Patients suffering from Atopic dermatitis
Table 3: Total costs for diseased and control patients from different databases
Hence, the study resulted that the patients suffering from Atopic dermatitis had to suffer higher economic burdens. Also, greater the disease severity, greater the burden, also shown by the Indian study.
Similar to earlier findings of asthma and rhinitis, assessment of economic burdens for atopic dermatitis present a significant gap between the two nations. On one hand, where the USA has comprehensive and well-managed databases, the Indian scenario presents no such databases. As a result, both countries again differ a lot in terms of economic assessments of diseased conditions. The data available from a single Indian study proves to be insufficient for making any generalizations and also does not help in comparison with the US. This greatly poses the demand on the Indian researchers to pursue aggressive investigations to assess the economic burden of allergies. However, a common trend of increase in disease severity and the economic burden prevailed in both USA and India.

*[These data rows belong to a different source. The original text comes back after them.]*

Lemma inv_take_unpause N p s k i :
  Z.of_nat (N * p) < 2 ^ 63 -> inv N p s -> threads s !! k = Some (Paused i) ->
  inv N p (next s (pauseTimes s) (take (unpauseTimes s)).2 k (Unpausing i (take (unpauseTimes s)).1)).
Proof.
  intros Hmax Hinv Hk. pose proof (inv_thread _ _ _ _ _ Hinv Hk) as Hok.
  assert (Hi : i < Z.of_nat N) by apply Hok.
  pose proof (unpauses_left N p s k _ Hinv Hk Hi) as Hl. destruct (inv_slots _ _ _ Hinv) as [_ Hs].
  destruct (board_inv_take unpausing lostUnpause (unpauseTimes s) (threads s) k (Paused i)
    (Unpausing i (last_ (unpauseTimes s) + 1))) as [Hj Hbd]; try done; [lia| |by apply Hinv|].
  { rewrite Hs. cbn. destruct (Z.ltb_spec (last_ (unpauseTimes s) + 1) (Z.of_nat (N * p))); [done|lia]. }
  rewrite Hj. eapply inv_next; [exact Hk|exact Hinv| |exact Hbd|done|done| | |].
  - eapply board_inv_local; [exact Hk|by left|apply Hinv].
  - unfold thread_ok in *. cbn in *. lia.
  - cbn. lia.
  - unfold take in *. cbn in *. lia.
Qed.

(** A thread that goes on without the arrays. *)
Lemma cycle_inv_local N p s k th th' :
  threads s !! k = Some th -> inv N p s ->
  pausing th' = None -> unpausing th' = None -> lostPause th = None -> lostUnpause th = None ->
  lostPause th' = pausing th -> lostUnpause th' = unpausing th ->
  thread_ok (Z.of_nat N) th' -> pauses (Z.of_nat N) th' = pauses (Z.of_nat N) th ->
  unpauses (Z.of_nat N) th' = unpauses (Z.of_nat N) th ->
  inv N p (next s (pauseTimes s) (unpauseTimes s) k th').
Proof.
  intros Hk Hinv ???????? Hp. eapply inv_next; [exact Hk|exact Hinv| | |done|done|done|lia|lia].
  - eapply board_inv_local; [exact Hk|by right|apply Hinv].
  - eapply board_inv_local; [exact Hk|by right|apply Hinv].
Qed.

- Handa, S., Jain, N. & Narang, T., 2015. Cost of care of atopic dermatitis in India. Indian journal of dermatology, 60(2), p.213.
- Papsch, R.B., Howe, T. & Vrabcheva, T., 2016. Comparison of the relationship between socio-economic status and health-related quality of life amongst atopic dermatitis patients across different healthcare systems. The Journal of the International Society for Pharmaeconomics and Outcomes Research, 19(7), p.A453.
- Shrestha, S. et al., 2017. Burden of atopic dermatitis in the United States: analysis of healthcare claims data in the commercial, Medicare, and Medi-Cal databases. Advances in therapy, 34(8), pp.1989–2006.
- Sicras-Mainar, A., Navarro-Artieda, R. & Carrillo, J.C., 2017. Economic impact of atopic dermatitis in Adults: A population-based study (IDEA Study). Actas Dermo-Sifiliográficas, 109(1), pp.35–46.